── Information provided

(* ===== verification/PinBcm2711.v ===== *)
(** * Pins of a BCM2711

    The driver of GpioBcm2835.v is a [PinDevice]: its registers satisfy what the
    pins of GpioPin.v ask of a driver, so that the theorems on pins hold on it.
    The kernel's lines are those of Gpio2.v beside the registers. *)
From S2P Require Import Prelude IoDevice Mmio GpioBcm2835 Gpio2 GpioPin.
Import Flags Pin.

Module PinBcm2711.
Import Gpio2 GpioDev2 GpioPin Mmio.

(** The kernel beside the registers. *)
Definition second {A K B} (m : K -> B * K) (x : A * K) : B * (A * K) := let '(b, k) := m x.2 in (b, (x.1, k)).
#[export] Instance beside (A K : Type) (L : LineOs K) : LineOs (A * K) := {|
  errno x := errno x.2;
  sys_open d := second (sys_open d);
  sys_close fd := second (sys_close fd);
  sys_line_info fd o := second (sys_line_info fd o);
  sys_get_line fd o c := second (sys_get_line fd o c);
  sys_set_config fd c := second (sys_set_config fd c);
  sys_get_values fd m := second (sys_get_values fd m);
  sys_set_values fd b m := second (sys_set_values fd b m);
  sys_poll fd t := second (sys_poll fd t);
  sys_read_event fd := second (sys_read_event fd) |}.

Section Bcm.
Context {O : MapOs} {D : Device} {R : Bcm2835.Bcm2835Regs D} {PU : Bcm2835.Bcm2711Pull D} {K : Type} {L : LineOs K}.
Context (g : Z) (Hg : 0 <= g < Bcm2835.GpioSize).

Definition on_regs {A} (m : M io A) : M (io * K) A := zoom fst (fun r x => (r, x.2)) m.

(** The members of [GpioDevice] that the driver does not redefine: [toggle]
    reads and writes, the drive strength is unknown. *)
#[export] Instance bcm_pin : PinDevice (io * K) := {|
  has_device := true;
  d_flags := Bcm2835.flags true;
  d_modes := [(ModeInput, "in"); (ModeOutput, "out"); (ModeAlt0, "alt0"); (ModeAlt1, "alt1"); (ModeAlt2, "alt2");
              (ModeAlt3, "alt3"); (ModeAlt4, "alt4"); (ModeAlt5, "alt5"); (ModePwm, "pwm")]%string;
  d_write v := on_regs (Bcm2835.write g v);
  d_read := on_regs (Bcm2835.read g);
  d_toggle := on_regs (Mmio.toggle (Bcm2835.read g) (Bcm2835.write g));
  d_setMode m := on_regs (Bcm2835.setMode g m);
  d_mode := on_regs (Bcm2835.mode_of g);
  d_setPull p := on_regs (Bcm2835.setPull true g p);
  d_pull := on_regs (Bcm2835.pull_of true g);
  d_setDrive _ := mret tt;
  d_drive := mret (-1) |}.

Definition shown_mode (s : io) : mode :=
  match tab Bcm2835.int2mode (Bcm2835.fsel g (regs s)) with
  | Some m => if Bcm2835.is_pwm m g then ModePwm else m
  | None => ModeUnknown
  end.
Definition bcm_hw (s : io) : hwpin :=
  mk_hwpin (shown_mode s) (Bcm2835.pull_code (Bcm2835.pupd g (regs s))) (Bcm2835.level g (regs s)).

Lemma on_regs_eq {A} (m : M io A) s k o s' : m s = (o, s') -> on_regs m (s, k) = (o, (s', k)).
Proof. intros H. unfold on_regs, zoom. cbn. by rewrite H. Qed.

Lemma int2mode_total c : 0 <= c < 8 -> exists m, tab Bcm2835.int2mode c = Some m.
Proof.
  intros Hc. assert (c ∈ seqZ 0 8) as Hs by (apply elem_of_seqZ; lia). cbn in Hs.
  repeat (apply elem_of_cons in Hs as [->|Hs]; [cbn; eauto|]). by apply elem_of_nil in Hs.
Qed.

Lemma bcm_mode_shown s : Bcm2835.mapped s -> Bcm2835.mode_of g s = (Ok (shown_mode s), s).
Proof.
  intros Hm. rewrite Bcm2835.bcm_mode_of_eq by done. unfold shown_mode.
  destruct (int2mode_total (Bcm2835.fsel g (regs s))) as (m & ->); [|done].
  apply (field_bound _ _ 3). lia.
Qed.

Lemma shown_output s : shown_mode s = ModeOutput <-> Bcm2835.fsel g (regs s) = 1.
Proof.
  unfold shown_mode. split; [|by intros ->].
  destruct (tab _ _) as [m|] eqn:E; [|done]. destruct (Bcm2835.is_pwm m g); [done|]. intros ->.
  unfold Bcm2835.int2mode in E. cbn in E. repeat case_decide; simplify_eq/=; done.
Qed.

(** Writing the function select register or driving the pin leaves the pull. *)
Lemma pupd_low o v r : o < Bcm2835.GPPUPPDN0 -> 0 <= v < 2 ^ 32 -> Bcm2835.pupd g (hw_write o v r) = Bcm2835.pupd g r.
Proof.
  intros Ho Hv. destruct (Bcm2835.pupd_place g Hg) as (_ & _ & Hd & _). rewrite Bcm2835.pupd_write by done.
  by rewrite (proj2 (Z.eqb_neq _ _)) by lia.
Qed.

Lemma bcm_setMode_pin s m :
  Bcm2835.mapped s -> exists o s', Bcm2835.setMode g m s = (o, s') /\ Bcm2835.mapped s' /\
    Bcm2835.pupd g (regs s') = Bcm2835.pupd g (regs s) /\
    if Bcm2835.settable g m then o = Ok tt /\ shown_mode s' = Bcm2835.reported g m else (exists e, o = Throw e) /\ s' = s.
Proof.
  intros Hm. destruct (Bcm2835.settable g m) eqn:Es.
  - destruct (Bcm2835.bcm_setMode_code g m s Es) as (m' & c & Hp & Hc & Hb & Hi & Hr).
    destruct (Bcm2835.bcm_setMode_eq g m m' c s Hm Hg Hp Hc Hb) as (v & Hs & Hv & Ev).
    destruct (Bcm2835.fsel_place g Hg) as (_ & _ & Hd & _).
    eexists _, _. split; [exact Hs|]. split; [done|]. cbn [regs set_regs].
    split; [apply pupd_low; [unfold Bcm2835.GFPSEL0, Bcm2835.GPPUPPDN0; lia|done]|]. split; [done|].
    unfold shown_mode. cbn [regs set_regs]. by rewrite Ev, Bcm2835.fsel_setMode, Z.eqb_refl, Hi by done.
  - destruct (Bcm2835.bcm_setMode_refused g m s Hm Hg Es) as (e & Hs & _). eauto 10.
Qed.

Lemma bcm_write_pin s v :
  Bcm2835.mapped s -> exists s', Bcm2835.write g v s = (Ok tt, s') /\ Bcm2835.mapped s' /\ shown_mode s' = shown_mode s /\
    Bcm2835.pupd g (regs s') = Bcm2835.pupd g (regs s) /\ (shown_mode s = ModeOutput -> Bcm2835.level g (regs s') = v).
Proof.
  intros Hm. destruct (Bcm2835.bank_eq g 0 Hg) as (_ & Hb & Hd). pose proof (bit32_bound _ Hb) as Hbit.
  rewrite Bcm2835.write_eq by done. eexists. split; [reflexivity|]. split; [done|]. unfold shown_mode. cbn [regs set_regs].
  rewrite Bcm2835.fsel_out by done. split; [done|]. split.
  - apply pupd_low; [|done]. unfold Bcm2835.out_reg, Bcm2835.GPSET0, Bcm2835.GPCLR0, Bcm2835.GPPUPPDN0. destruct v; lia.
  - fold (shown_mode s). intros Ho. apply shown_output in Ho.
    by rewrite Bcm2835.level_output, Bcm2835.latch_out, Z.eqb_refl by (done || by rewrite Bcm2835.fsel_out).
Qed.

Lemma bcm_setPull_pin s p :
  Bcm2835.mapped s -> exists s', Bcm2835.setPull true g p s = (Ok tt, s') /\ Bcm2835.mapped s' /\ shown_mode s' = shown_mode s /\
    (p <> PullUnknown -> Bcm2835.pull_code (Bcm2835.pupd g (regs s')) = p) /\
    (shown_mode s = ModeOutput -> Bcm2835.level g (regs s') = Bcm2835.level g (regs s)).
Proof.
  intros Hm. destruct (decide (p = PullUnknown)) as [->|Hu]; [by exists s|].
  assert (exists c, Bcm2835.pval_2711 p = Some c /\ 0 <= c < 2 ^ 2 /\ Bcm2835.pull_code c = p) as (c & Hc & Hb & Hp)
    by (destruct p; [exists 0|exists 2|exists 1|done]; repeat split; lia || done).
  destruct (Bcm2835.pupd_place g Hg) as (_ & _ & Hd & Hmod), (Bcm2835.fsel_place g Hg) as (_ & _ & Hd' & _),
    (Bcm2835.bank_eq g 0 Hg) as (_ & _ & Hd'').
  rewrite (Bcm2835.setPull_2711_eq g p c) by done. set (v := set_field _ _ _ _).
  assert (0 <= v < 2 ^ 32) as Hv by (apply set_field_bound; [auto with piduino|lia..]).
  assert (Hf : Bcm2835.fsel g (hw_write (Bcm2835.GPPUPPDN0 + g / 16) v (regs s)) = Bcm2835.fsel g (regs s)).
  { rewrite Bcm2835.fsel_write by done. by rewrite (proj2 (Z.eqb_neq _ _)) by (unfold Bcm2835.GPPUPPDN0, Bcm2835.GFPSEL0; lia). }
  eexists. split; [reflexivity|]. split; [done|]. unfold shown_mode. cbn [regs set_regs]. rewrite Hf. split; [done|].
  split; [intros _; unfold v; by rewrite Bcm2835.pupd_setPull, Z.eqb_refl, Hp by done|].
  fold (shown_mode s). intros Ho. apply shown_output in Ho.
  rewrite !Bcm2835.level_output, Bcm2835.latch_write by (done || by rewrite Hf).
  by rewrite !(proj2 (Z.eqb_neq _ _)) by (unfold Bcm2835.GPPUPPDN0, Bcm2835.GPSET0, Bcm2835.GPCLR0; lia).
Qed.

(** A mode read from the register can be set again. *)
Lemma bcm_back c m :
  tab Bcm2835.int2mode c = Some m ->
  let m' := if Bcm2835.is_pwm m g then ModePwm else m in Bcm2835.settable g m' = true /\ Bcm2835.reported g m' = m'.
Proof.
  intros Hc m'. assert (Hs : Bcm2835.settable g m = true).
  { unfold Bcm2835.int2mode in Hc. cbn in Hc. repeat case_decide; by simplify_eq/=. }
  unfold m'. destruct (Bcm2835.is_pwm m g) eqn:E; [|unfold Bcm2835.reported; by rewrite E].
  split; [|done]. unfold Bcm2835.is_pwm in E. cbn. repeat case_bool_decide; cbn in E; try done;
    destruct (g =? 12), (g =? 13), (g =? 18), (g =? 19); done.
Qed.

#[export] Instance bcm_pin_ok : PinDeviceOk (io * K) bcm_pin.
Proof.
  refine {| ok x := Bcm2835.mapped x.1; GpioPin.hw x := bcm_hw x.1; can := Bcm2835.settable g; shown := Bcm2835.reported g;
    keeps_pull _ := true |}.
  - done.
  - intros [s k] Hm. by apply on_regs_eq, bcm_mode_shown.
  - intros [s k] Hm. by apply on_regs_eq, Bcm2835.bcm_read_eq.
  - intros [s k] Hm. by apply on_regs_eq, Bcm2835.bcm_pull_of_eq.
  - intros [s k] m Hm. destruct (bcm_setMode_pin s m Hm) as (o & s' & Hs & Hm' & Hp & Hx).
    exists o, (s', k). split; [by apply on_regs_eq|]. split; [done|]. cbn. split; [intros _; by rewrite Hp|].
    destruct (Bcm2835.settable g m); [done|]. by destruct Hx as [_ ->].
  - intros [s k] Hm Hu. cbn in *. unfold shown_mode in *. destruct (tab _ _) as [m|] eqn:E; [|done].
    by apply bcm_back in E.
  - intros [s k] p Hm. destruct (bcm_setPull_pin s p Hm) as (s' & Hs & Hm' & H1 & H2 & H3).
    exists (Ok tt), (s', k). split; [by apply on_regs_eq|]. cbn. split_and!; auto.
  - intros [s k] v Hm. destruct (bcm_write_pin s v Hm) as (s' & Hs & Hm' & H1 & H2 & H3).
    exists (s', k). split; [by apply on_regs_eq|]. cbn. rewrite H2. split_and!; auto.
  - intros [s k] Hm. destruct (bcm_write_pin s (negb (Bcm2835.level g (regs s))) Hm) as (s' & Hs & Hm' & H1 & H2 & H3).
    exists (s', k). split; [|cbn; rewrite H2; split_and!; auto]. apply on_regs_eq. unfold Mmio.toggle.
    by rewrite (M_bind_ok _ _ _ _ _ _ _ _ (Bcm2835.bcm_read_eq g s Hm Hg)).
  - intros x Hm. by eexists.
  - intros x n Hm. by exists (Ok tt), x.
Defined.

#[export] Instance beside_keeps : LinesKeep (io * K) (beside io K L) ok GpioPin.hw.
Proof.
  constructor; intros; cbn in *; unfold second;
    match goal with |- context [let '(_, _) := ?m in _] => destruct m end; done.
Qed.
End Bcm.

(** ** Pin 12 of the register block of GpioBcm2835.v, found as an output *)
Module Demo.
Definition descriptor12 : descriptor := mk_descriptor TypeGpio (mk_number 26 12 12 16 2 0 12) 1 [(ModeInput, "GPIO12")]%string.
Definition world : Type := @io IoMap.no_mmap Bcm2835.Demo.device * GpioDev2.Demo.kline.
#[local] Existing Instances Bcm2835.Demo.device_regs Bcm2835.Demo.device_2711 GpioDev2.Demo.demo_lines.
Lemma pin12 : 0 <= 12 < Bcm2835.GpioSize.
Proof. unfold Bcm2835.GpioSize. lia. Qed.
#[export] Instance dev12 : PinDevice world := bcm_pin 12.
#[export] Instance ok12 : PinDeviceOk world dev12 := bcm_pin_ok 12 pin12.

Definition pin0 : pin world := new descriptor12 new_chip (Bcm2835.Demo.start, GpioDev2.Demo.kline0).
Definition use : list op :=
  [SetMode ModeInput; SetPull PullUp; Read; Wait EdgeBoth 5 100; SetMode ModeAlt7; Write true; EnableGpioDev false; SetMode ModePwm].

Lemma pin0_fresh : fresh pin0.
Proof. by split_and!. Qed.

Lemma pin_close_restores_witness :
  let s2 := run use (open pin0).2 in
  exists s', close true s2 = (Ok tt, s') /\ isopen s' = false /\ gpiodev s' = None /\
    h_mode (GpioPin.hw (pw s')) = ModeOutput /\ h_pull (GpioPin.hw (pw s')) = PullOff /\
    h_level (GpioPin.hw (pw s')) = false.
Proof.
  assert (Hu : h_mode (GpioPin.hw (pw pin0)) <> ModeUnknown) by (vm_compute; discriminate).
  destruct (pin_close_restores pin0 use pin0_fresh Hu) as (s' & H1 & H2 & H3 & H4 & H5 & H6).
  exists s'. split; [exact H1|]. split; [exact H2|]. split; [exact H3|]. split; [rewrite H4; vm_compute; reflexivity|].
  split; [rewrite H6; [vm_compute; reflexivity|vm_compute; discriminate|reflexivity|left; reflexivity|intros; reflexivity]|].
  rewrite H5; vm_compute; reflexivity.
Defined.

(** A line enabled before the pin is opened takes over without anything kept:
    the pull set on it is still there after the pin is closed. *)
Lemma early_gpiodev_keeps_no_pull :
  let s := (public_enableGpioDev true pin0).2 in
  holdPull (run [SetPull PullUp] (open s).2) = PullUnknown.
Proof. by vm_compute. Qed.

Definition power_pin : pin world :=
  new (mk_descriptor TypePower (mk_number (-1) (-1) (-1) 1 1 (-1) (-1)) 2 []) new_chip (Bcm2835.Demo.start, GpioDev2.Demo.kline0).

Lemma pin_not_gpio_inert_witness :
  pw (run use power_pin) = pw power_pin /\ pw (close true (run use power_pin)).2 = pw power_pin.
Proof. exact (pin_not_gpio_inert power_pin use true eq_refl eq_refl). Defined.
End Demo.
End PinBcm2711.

────

▶ _Your task_
Scan the listing above, and wherever a line holds the string "reflexivity", copy that line.

▶ _Task output_
  rewrite Bcm2835.write_eq by done. eexists. split; [reflexivity|]. split; [done|]. unfold shown_mode. cbn [regs set_regs].
  eexists. split; [reflexivity|]. split; [done|]. unfold shown_mode. cbn [regs set_regs]. rewrite Hf. split; [done|].
  exists s'. split; [exact H1|]. split; [exact H2|]. split; [exact H3|]. split; [rewrite H4; vm_compute; reflexivity|].
  split; [rewrite H6; [vm_compute; reflexivity|vm_compute; discriminate|reflexivity|left; reflexivity|intros; reflexivity]|].
  rewrite H5; vm_compute; reflexivity.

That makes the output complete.